AVL Tree
An AVL tree is a variant of the binary search tree. Like a binary search tree, it is made up of a "root" and "leaf" nodes. Every node has at most two children, where the left child is less than the parent and the right child is greater.
But binary search trees can either be unbalanced or balanced. A tree is balanced if the depths of its left subtree and right subtree differ by at most 1. An AVL tree balances itself after every operation. An AVL has much faster operations because it's always balanced. AVL trees were the first self-balancing tree structures.
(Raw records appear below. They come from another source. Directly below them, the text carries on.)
(** [Post.create(postData)] up to the insert: schema validation, defaults
    and the pre-save hook.  [None] is a rejected document. *)
Definition newPost (now : Z) (newId userId : ObjectId) (mediaArray : list MediaDraft)
    (visibility : string) (status : Status) (scheduledFor : option Z) : option Post :=
  items ← mapM castMedia mediaArray;
  vis ← castVisibility visibility;
  Some (preSave
          {| _id := newId; user := userId; media := items; visibility := vis;
             status := status;
             scheduledFor := scheduledFor; isDeleted := false; isReel := false;
             likeCount := 0; commentCount := 0; shareCount := 0; saveCount := 0;
             viewCount := 0; engagementScore := 0; watchTimeSum := 0;
             completionSum := 0; likes := []; createdAt := now |}).

(** [createPost]; [newId] is the [_id] the store gives the document. *)
Definition createPost (now : Z) (newId : ObjectId) (u : User) (b : CreatePostBody)
    (db : Db) : Response * Db :=
  let visibility := default "public" (body_visibility b) in
  let mediaArray := buildMediaArray b in
  if (length mediaArray =? 0)%nat then
    (fail 400 "At least one image or video is required", db)
  else if (10 <? length mediaArray)%nat then
    (fail 400 "Maximum 10 media items per post", db)
  else
    let scheduledFor := body_scheduledFor b in
    match newPost now newId (user_id u) mediaArray visibility
            (if truthyDate scheduledFor then scheduled else ready)
            (dateOrNull scheduledFor) with
    | None => (fail 500 "Post validation failed", db)
    | Some post =>
        let db := touch PostsC (with_posts (posts db ++ [post]) db) in
        let db := touch UsersC db in
        (ok (BPost (populate db post)), db)
    end.
(** * A shallow embedding of the apply orchestrator and the metadata stack

    Three source files are embedded, one module each:
    - [Files]     : [blockwart/items/files.py]   (attribute validators)
    - [Metastack] : [bundlewrap/utils/metastack.py]
    - [Node]      : [blockwart/node.py]          (aggregator and item scheduler)

    Python values are modelled by first-order data, exceptions by an
    explicit result type, loops by folds or by a step relation. *)

From Stdlib Require Import List String Ascii Bool Arith NArith ZArith Lia
  Permutation DecimalString.
Import ListNotations.

Set Warnings "-register-all".
Set Default Goal Selector "!".

Local Open Scope string_scope.
Local Open Scope list_scope.

(** ** Results of fallible code *)

Inductive result (E A : Type) : Type :=
| Ok (a : A)
| Raise (e : E).
Arguments Ok {E A} a.
Arguments Raise {E A} e.

Definition bind {E A B} (r : result E A) (k : A -> result E B) : result E B :=
  match r with
  | Ok a => k a
  | Raise e => Raise e
  end.

Notation "x <- r ;; k" := (bind r (fun x => k))
  (at level 61, r at next level, right associativity).
Notation "r ;;; k" := (bind r (fun _ => k))
  (at level 61, right associativity).

(** ** Strings as Python 2 byte strings *)

Fixpoint chars (s : string) : list ascii :=
  match s with
  | EmptyString => []
  | String c r => c :: chars r
  end.

Lemma chars_length (s : string) : List.length (chars s) = String.length s.
Proof. induction s; simpl; congruence. Qed.

(** [str.split(sep)] for a one-character separator: the pieces between
    the separators, always at least one piece. *)
Fixpoint split_on (sep : ascii) (s : string) : list string :=
  match s with
  | EmptyString => [EmptyString]
  | String c r =>
      if Ascii.eqb c sep then EmptyString :: split_on sep r
      else match split_on sep r with
           | [] => [String c EmptyString]
           | p :: ps => String c p :: ps
           end
  end.

Fixpoint assoc_get {A} (k : string) (m : list (string * A)) : option A :=
  match m with
  | [] => None
  | (k', v) :: r => if String.eqb k k' then Some v else assoc_get k r
  end.

(** [d[k] = v] on an insertion-ordered dict: an existing key keeps its
    position, a new key goes to the end. *)
Fixpoint assoc_set {A} (k : string) (v : A) (m : list (string * A))
  : list (string * A) :=
  match m with
  | [] => [(k, v)]
  | (k', v') :: r =>
      if String.eqb k k' then (k, v) :: r else (k', v') :: assoc_set k v r
  end.

Lemma assoc_get_set_eq {A} k (v : A) m : assoc_get k (assoc_set k v m) = Some v.
Proof.
  induction m as [|[k' v'] r IH]; simpl.
  - now rewrite String.eqb_refl.
  - destruct (String.eqb k k') eqn:E; simpl; rewrite ?String.eqb_refl, ?E; auto.
Qed.

Lemma assoc_get_set_neq {A} k k' (v : A) m :
  k <> k' -> assoc_get k (assoc_set k' v m) = assoc_get k m.
Proof.
  intros N. induction m as [|[k2 v2] r IH]; simpl.
  - apply String.eqb_neq in N. now rewrite N.
  - destruct (String.eqb k' k2) eqn:E; simpl.
    + apply String.eqb_eq in E. subst k2.
      apply String.eqb_neq in N. now rewrite N.
    + destruct (String.eqb k k2); auto.
Qed.

(** ** Text: Python's [str] as a sequence of code points *)

Abbreviation codepoint := N (only parsing).
Abbreviation text := (list N) (only parsing).

(** An ASCII literal of the source as text. *)
Definition text_of_string (s : string) : text := map N_of_ascii (chars s).

Fixpoint text_eqb (a b : text) : bool :=
  match a, b with
  | [], [] => true
  | x :: a', y :: b' => N.eqb x y && text_eqb a' b'
  | _, _ => false
  end.

Lemma text_eqb_eq (a b : text) : text_eqb a b = true <-> a = b.
Proof.
  revert b. induction a as [|x a' IH]; intros [|y b']; simpl;
    try (split; [discriminate|discriminate]); [split; reflexivity|].
  rewrite andb_true_iff, N.eqb_eq, IH. split.
  - intros [-> ->]. reflexivity.
  - intros [= -> ->]. auto.
Qed.

Lemma split_on_no_sep sep s :
  ~ In sep (chars s) -> split_on sep s = [s].
Proof.
  induction s as [|c r IH]; simpl; intros N; [reflexivity|].
  destruct (Ascii.eqb c sep) eqn:E.
  - apply Ascii.eqb_eq in E. exfalso. apply N. now left.
  - rewrite IH by (intros H; apply N; now right). reflexivity.
Qed.

Lemma split_on_app sep a b :
  ~ In sep (chars a) ->
  split_on sep (a ++ String sep b) = a :: split_on sep b.
Proof.
  induction a as [|c r IH]; simpl; intros N.
  - now rewrite Ascii.eqb_refl.
  - destruct (Ascii.eqb c sep) eqn:E.
    + apply Ascii.eqb_eq in E. exfalso. apply N. now left.
    + rewrite IH by (intros H; apply N; now right). reflexivity.
Qed.

(* ===================================================================== *)
(** * blockwart/items/files.py *)
(* ===================================================================== *)

Module Files.

(** What [str.isdigit] and [int] look up in the Unicode character
    database, per character.  The database belongs to the Python runtime;
    the validators are stated over any table with these properties, which
    the real one has:
    - [isdigit_char c]: [c] has numeric type Digit or Decimal;
    - [decimal_value c]: the value of [c] if it is a decimal digit, the
      only characters [int] reads;
    - a decimal digit is a digit, with a value from 0 to 9;
    - among the ASCII characters the digits are '0' to '9', with the
      values 0 to 9. *)
Record UnicodeData : Type := mkUnicodeData {
  isdigit_char : codepoint -> bool;
  decimal_value : codepoint -> option Z;
  decimal_is_digit :
    forall c v, decimal_value c = Some v -> isdigit_char c = true;
  decimal_range :
    forall c v, decimal_value c = Some v -> (0 <= v <= 9)%Z;
  ascii_isdigit :
    forall c, (c < 128)%N ->
              isdigit_char c = ((48 <=? c)%N && (c <=? 57)%N);
  ascii_decimal :
    forall c, (48 <= c <= 57)%N -> decimal_value c = Some (Z.of_N c - 48)%Z
}.

(** Attribute values as they arrive from a bundle. *)
Inductive pyval : Type :=
| PyNone
| PyBool (b : bool)
| PyInt (z : Z)
| PyStr (s : text).

Inductive exn : Type :=
| BundleError (msg : text)
| AttributeError (attr : string)
| ValueError (literal : text).

(** [str(value)], as ['{}'.format(value)] prints it. *)
Definition format_value (value : pyval) : text :=
  match value with
  | PyNone => text_of_string "None"
  | PyBool true => text_of_string "True"
  | PyBool false => text_of_string "False"
  | PyInt z => text_of_string (DecimalString.NilZero.string_of_int (Z.to_int z))
  | PyStr s => s
  end.

(** [CONTENT_PROCESSORS = {'binary': None}]: only the keys matter here. *)
Definition CONTENT_PROCESSORS : list (text * unit) :=
  [(text_of_string "binary", tt)].

Fixpoint text_lookup {A : Type} (k : text) (m : list (text * A)) : option A :=
  match m with
  | [] => None
  | (k', v) :: r => if text_eqb k k' then Some v else text_lookup k r
  end.

(** [value not in CONTENT_PROCESSORS]: a value that is not a string is
    not among the keys. *)
Definition validator_content_type (item_id : string) (value : pyval)
  : result exn unit :=
  match match value with
        | PyStr s => text_lookup s CONTENT_PROCESSORS
        | _ => None
        end with
  | Some _ => Ok tt
  | None => Raise (BundleError
              (text_of_string "invalid content_type for "
               ++ text_of_string item_id ++ text_of_string ": '"
               ++ format_value value ++ text_of_string "'"))
  end.

Section WithUnicodeData.

Variable U : UnicodeData.

(** [str.isdigit()]: at least one character, all of them digits. *)
Definition isdigit (s : text) : bool :=
  negb (Nat.eqb (List.length s) 0) && forallb (isdigit_char U) s.

(** [int(digit)] for a one-character string: the value of a decimal
    digit, [ValueError] for any other character. *)
Definition int_of_digit (c : codepoint) : result exn Z :=
  match decimal_value U c with
  | Some v => Ok v
  | None => Raise (ValueError [c])
  end.

(** The [for digit in value] loop, raising at the first bad digit;
    [int(digit) > 7 or int(digit) < 0] converts the digit for each
    comparison it gets to. *)
Fixpoint check_digits (item_id : string) (value : text) (ds : list codepoint)
  : result exn unit :=
  match ds with
  | [] => Ok tt
  | digit :: rest =>
      a <- int_of_digit digit ;;
      if (a >? 7)%Z
      then Raise (BundleError
             (text_of_string "invalid mode for " ++ text_of_string item_id
              ++ text_of_string ": '" ++ value ++ text_of_string "'"))
      else
        b <- int_of_digit digit ;;
        if (b <? 0)%Z
        then Raise (BundleError
               (text_of_string "invalid mode for " ++ text_of_string item_id
                ++ text_of_string ": '" ++ value ++ text_of_string "'"))
        else check_digits item_id value rest
  end.

Definition validator_mode (item_id : string) (value : text)
  : result exn unit :=
  if negb (isdigit value)
  then Raise (BundleError
         (text_of_string "mode for " ++ text_of_string item_id
          ++ text_of_string " should be written as digits, got: '"
          ++ value ++ text_of_string "'"))
  else
    check_digits item_id value value ;;;
    if negb (Nat.eqb (List.length value) 3)
       && negb (Nat.eqb (List.length value) 4)
    then Raise (BundleError
           (text_of_string "mode for " ++ text_of_string item_id
            ++ text_of_string " should be three or four digits long, was: '"
            ++ value ++ text_of_string "'"))
    else Ok tt.

(** A validator as stored in the registry: it receives whatever value the
    bundle author wrote; [validator_mode] calls [value.isdigit()], which
    only strings have. *)
Definition validator : Type := string -> pyval -> result exn unit.
(** * PolicyGuard: the action-validation and policy-decision engine

    A shallow embedding of the tool logic of PolicyGuard
    ([src/tools/validate_action.py], [src/tools/create_policy.py],
    [src/tools/report_incident.py], [src/core/utils.py]) and the
    properties of its specification.

    Conventions of the embedding.
    - A decoded JSON document is a [value]; a JSON object keeps its keys
      in insertion order, as a Python [dict] does.  Numbers are integers.
    - Text is a Rocq [string]; the characters are those of 7-bit ASCII.
    - A Python exception is the outcome [Raise]; the outcome [Unmodelled]
      marks the places where the code leaves the part of Python that is
      modelled here (regular-expression syntax beyond characters, [.],
      anchors and the repeat operators; matching a text with a character
      beyond 7-bit ASCII; ordering of non-numeric sort keys).
    - The four JSON files of the data directory are the fields of
      [world], each holding a document of the shape the tools write (an
      object of agent records, lists of policies, audit entries and
      incidents); reading a file succeeds, and so does writing it,
      except for an integer that [json.dump] refuses (see
      [save_policies]).  Documents are nested less deep than the
      recursion limit of the interpreter lets [json.dump] go.  The clock
      and the UUID generator are streams read through a cursor kept in
      the same record.
    - A tool answers with [json.dumps] of a dict; the embedding returns
      that dict. *)

From Stdlib Require Import Ascii String DecimalString.
From stdpp Require Import gmap strings list sorting.
(** * A shallow embedding of [1-BasicReduxApplication.js]

    The file has two parts.  The "library code" is [createStore]: a closure
    over the variables [state] and [listeners] that hands out [getState],
    [subscribe] and [dispatch].  The "app code" is the two slice reducers
    [todos] and [goals] and the root reducer [app].

    The store's three operations are Rocq functions on a record holding the
    closure's variables.  JavaScript arrays are objects: [listeners.push]
    changes the array in place, [listeners.filter] allocates a new array and
    the assignment rebinds the variable, and [listeners.forEach] keeps
    walking the array object it was called on.  The record therefore holds
    the *address* of the current listener array, next to the arrays
    allocated so far.  Exceptions are an explicit [Throw] completion. *)

From stdpp Require Import numbers list strings.

Set Default Proof Using "Type".

(** ** Completions of a JavaScript call *)

(** What a [throw] carries.  [TypeError] is raised by calling a value that
    is not a function and by reading a property of [undefined];
    [RangeError] is the engine's answer to an exhausted call stack. *)
Inductive exn : Type :=
| TypeError
| RangeError
| Error (msg : string).

Inductive completion (A : Type) : Type :=
| Normal (a : A)
| Throw (e : exn).
Arguments Normal {A} a.
Arguments Throw {A} e.

(** Sequencing of calls: a [throw] skips the rest. *)
#[global] Instance completion_bind : MBind completion := λ A B k c,
  match c with
  | Normal a => k a
  | Throw e => Throw e
  end.

Definition is_normal {A} (c : completion A) : Prop :=
  match c with Normal _ => True | Throw _ => False end.

(** ** Listeners *)

(** A value handed to [subscribe].  [Fn f] is the function object number
    [f]; two references are [===] exactly when they carry the same number.
    [NonFn v] stands for any value that cannot be called (a number, a
    string, [undefined], a plain object), again compared by its tag;
    [NaN], the one value that is not [===] to itself, is left out. *)
Inductive listener : Type :=
| Fn (f : nat)
| NonFn (v : nat).

#[global] Instance listener_eq_dec : EqDecision listener.
Proof. solve_decision. Defined.

(** The closure returned by [subscribe]: it captures [listener] and
    nothing else that distinguishes it. *)
Inductive handle : Type :=
| Handle (captured : listener).

Module Store.
Section Store.
Context {State Action : Type}.

(** [reducer(state, action)]: the state may be [undefined] ([None]) on
    the way in and on the way out, and the call may throw. *)
Definition reducer_t : Type := option State → Action → completion (option State).

(** The variables closed over by the three operations (lines 2, 48, 49),
    with the listener arrays they can reach. *)
Record store : Type := mkStore {
  reducer : reducer_t;
  state : option State;
  listeners : nat;
  heap : list (list listener)
}.

(** What a call of [dispatch] or of a listener evaluates to. *)
Inductive value : Type :=
| VUndefined
| VState (s : State)
| VAction (a : Action).

(** The call tree of a run: [Dispatched a] is a call [dispatch(a)],
    [Invoked l inner] is a call [listener()] made by line 61, with the
    events that happened inside it.  The [Invoked] nodes that follow a
    [Dispatched a] on the same level are that dispatch's notification
    pass. *)
#[warnings="-register-all"] Inductive event : Type :=
| Dispatched (a : Action)
| Invoked (l : listener) (inner : list event).
(** * pycollada: document loading, cross-reference resolution and save

    A shallow embedding of the parts of [collada/__init__.py],
    [collada/util.py] and [collada/primitive.py] that load, index and
    re-serialise a COLLADA document, followed by the properties of the
    natural-language specification that concern them.

    Conventions.
    - A Python [dict] used as a map is a [gmap]; a [dict] whose iteration
      order matters is an association list.
    - A Python object carries its identity ([id(o)], what [is] compares) as
      a natural number next to its attributes.
    - A method that can raise returns its outcome together with the state
      it leaves behind: mutations done before the [raise] stay visible. *)

From Stdlib Require Import Ascii.
From stdpp Require Import gmap strings list fin_maps pretty.

Open Scope string_scope.
Open Scope list_scope.

#[global] Set Warnings "-clear-no-such-hyp".

(** ** Error kinds and the error policy ([Collada.handleError],
       [Collada.ignoreErrors]) *)

Module Errors.

(** Modelled from the spec: the exception classes of [collada.common],
    which the sources import but do not define.  [DaeError] is the root of
    the hierarchy; every other kind derives from it directly. *)
Inductive dae_kind :=
| DaeError
| DaeIncompleteError
| DaeBrokenRefError
| DaeMalformedError
| DaeUnsupportedError
| DaeSaveValidationError.

#[export] Instance dae_kind_eq_dec : EqDecision dae_kind.
Proof. solve_decision. Defined.
(** * Fashion-store sales injection: a shallow embedding and its properties

    The repository holds two near-duplicate implementations of one workflow:
    - [src/main.py]: class [DataInjection] driven from the command line;
    - [src/dags/test_artefact/main.py]: the same steps as Airflow tasks.

    Both are embedded below.  Python strings that are only compared or
    passed on are [string]; the date argument is a list of Unicode code
    points, because [str.isdigit], the regular expression class [\d] and
    [int] are Unicode-aware and the validator depends on it.  External
    collaborators (PostgreSQL through psycopg / PostgresHook, the object
    store through Minio / S3Hook) are an interface, [Backend]; every
    theorem stated over [Backend] holds whatever the collaborators do,
    including raising.  The hand-off between two tasks of the DAG, which
    goes through pandas' JSON writer and reader, is an interface too,
    [Xcom].  A concrete relational store, built from the schema the
    specification gives and run with PostgreSQL's transactions (a
    statement that fails aborts the transaction), is used where a
    property needs to look inside the tables. *)

From Stdlib Require Import ZArith List String Ascii Bool Lia.
From stdpp Require Import base decidable option list strings.
Import ListNotations.

Local Open Scope Z_scope.
(** [re.findall(r, text)] for a pattern without capture groups: the matched
    texts, left to right, without overlap. [skip] counts the characters of
    the last match that are still to be passed over. After an empty match
    the same position is tried again for a non-empty one. *)
Fixpoint scan (r : regex) (prev : option ascii) (s : string) (skip : nat)
  : list string :=
  match skip with
  | S n =>
      match s with
      | EmptyString => []
      | String c s' => scan r (Some c) s' n
      end
  | O =>
      let res := run r prev s in
      let first :=
        match res with
        | (EmptyString, _) :: _ => find nonempty_match res
        | _ => hd_error res
        end in
      let lead :=
        match res with
        | (EmptyString, _) :: _ => [EmptyString]
        | _ => []
        end in
      lead ++
      match first with
      | Some (String a m, _) =>
          String a m ::
          match s with
          | EmptyString => []
          | String c s' => scan r (Some c) s' (String.length m)
          end
      | _ =>
          match s with
          | EmptyString => []
          | String c s' => scan r (Some c) s' 0
          end
      end
  end.

Definition findall (r : regex) (text : string) : list string :=
  scan r None text 0.

(** *** Reading the alternations of the pattern table

    One alternative is a sequence of characters, each possibly escaped with
    a backslash and possibly followed by [?]. *)
Fixpoint parse_items (s : string) : regex :=
  match s with
  | EmptyString => Eps
  | String "\" (String c (String "?" s')) => Seq (Opt (Chr c)) (parse_items s')
  | String "\" (String c s') => Seq (Chr c) (parse_items s')
  | String c (String "?" s') => Seq (Opt (Chr c)) (parse_items s')
  | String c s' => Seq (Chr c) (parse_items s')
  end.

Fixpoint alternation (alts : list string) : regex :=
  match alts with
  | [] => Eps
  | [a] => parse_items a
  | a :: rest => Alt (parse_items a) (alternation rest)
  end.

(** [\b(?:body)\b] *)
Definition word_pattern (body : string) : regex :=
  Seq WordB (Seq (alternation (split "|" body)) WordB).

End Re.

(* ================================================================= *)
(** ** Python floats: IEEE-754 binary64 *)

Module Float.

Definition prec : Z := 53.
Definition emax : Z := 1024.

Definition float : Type := spec_float.

Definition add : float -> float -> float := SFadd prec emax.
Definition sub : float -> float -> float := SFsub prec emax.
Definition mul : float -> float -> float := SFmul prec emax.
Definition div : float -> float -> float := SFdiv prec emax.
Definition ltb : float -> float -> bool := SFltb.
Definition leb : float -> float -> bool := SFleb.
Definition eqb : float -> float -> bool := SFeqb.

(** [float(n)] for an integer [n]. *)
Definition of_Z (n : Z) : float := binary_normalize prec emax n 0 false.

(** The decimal literal [n/d], correctly rounded as the Python parser does. *)
Definition dec (n d : Z) : float := div (of_Z n) (of_Z d).

Definition f0_0 : float := Eval vm_compute in of_Z 0.
Definition f1_0 : float := Eval vm_compute in of_Z 1.
Definition f2_0 : float := Eval vm_compute in of_Z 2.
Definition f0_1 : float := Eval vm_compute in dec 1 10.
Definition f0_2 : float := Eval vm_compute in dec 2 10.
Definition f0_3 : float := Eval vm_compute in dec 3 10.
Definition f0_4 : float := Eval vm_compute in dec 4 10.
Definition f0_5 : float := Eval vm_compute in dec 5 10.
Definition f0_6 : float := Eval vm_compute in dec 6 10.
Definition f0_7 : float := Eval vm_compute in dec 7 10.
Definition f0_8 : float := Eval vm_compute in dec 8 10.
Definition f0_9 : float := Eval vm_compute in dec 9 10.
Definition f1_1 : float := Eval vm_compute in dec 11 10.

(** [max(a, b)] and [min(a, b)] of Python: the first argument unless the
    second is strictly greater (smaller). *)
Definition py_max (a b : float) : float := if ltb a b then b else a.
Definition py_min (a b : float) : float := if ltb b a then b else a.

(** A number, as opposed to NaN. *)
Definition is_number (x : float) : bool :=
  match x with S754_nan => false | _ => true end.

End Float.
Lemma get_path_step (d c : json) (p : path) (k : seg) :
  get_path d p = Some c -> get_path d (p ++ [k]) = get_seg c k.
Proof.
  intros H. rewrite get_path_app, H. simpl.
  destruct (get_seg c k); reflexivity.
Qed.

Lemma get_path_step_none (d : json) (p r : path) :
  get_path d p = None \/ get_path d p = Some JNull ->
  r <> [] -> get_path d (p ++ r) = None.
Proof.
  intros H Hr. rewrite get_path_app.
  destruct H as [-> | ->]; [reflexivity|].
  destruct r as [|b r]; [contradiction|]. destruct b; reflexivity.
Qed.

Lemma readProp_throw (p : path) (k : string) (e : Exn) (s : State) :
  readProp p k s = Throw e ->
  e = TypeError /\
  (get_path (program s) p = None \/ get_path (program s) p = Some JNull).
Proof.
  unfold readProp. intros H.
  destruct (get_path (program s) p) as [[]|]; try discriminate;
    inversion H; auto.
Qed.

Section Locations.

Context {host : Host}.
Variable filePath : string.
Variable ptrs : Pointers.

(** The walk down to a location either arrives, with the value found
    there, or fails on a parent that is [undefined] or [null]; then
    nothing is at the location. *)
Lemma walk_result (loc : list string) : loc <> [] -> forall parent s,
  walk parent loc s
  = Ok ((parent ++ map Key loc,
         get_path (program s) (parent ++ map Key loc)), s) \/
  (walk parent loc s = Throw TypeError /\
   get_path (program s) (parent ++ map Key loc) = None).
Proof.
  induction loc as [|k loc IH]; intros Hne parent s; [contradiction|].
  destruct loc as [|k' loc].
  - cbn [walk map].
    destruct (readProp parent k s) as [[x s1]|e] eqn:Er.
    + rewrite (@bind_step _ _ _ _ _ _ _ Er). left.
      apply readProp_run in Er. destruct Er as (-> & c & Hc & _ & ->).
      unfold ret. now rewrite (get_path_step _ _ _ (Key k) Hc).
    + rewrite (@bind_Throw _ _ _ _ _ _ Er).
      apply readProp_throw in Er. destruct Er as [-> Hp]. right.
      split; [reflexivity|]. apply get_path_step_none; [exact Hp | discriminate].
  - change (walk parent (k :: k' :: loc))
      with (_ <- readProp parent k ;; walk (parent ++ [Key k]) (k' :: loc)).
    change (parent ++ map Key (k :: k' :: loc))
      with (parent ++ [Key k] ++ map Key (k' :: loc)).
    rewrite app_assoc.
    destruct (readProp parent k s) as [[x s1]|e] eqn:Er.
    + rewrite (@bind_step _ _ _ _ _ _ _ Er).
      apply readProp_run in Er. destruct Er as (-> & _).
      apply IH. discriminate.
    + rewrite (@bind_Throw _ _ _ _ _ _ Er).
      apply readProp_throw in Er. destruct Er as [-> Hp]. right.
      split; [reflexivity|]. rewrite <- app_assoc.
      apply get_path_step_none; [exact Hp | discriminate].
Qed.

(** The dependency registered for the string [url] found at a location
    whose index entry is [m]: stable-named, located at the value, on the
    [url] pipeline when the extension is [.json]. *)
Definition locationDependency (url : string) (m : Mapping) : Dependency :=
  {| specifier := url;
     opts := {| needsStableName := true;
                pipeline := if String.eqb (path_extname url) ".json"
                            then Some "url" else None;
                loc := Some {| loc_filePath := filePath;
                               loc_range :=
                                 getJSONSourceLocation m (Some LValue) |};
                resolveFrom := None; env := None |} |}.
They have been generally overtaken by red-black trees in popularity since.
Contents
Overview
An AVL tree operates very similarly to the binary search trees. When an element is inserted, we can quickly find its desired location by using binary search. Starting with the root, a node is compared to the new element. If the new element is smaller, the same process happens for the node's left child. If it is larger, the right child is used. In the following GIF, the element being inserted is a 1. Starting with the root node, a 5, the 1 is compared with a specific node. In this case, it is smaller, so it goes left to the 3. It is also smaller than the 3, so it finds its desired location as the left child of the 3.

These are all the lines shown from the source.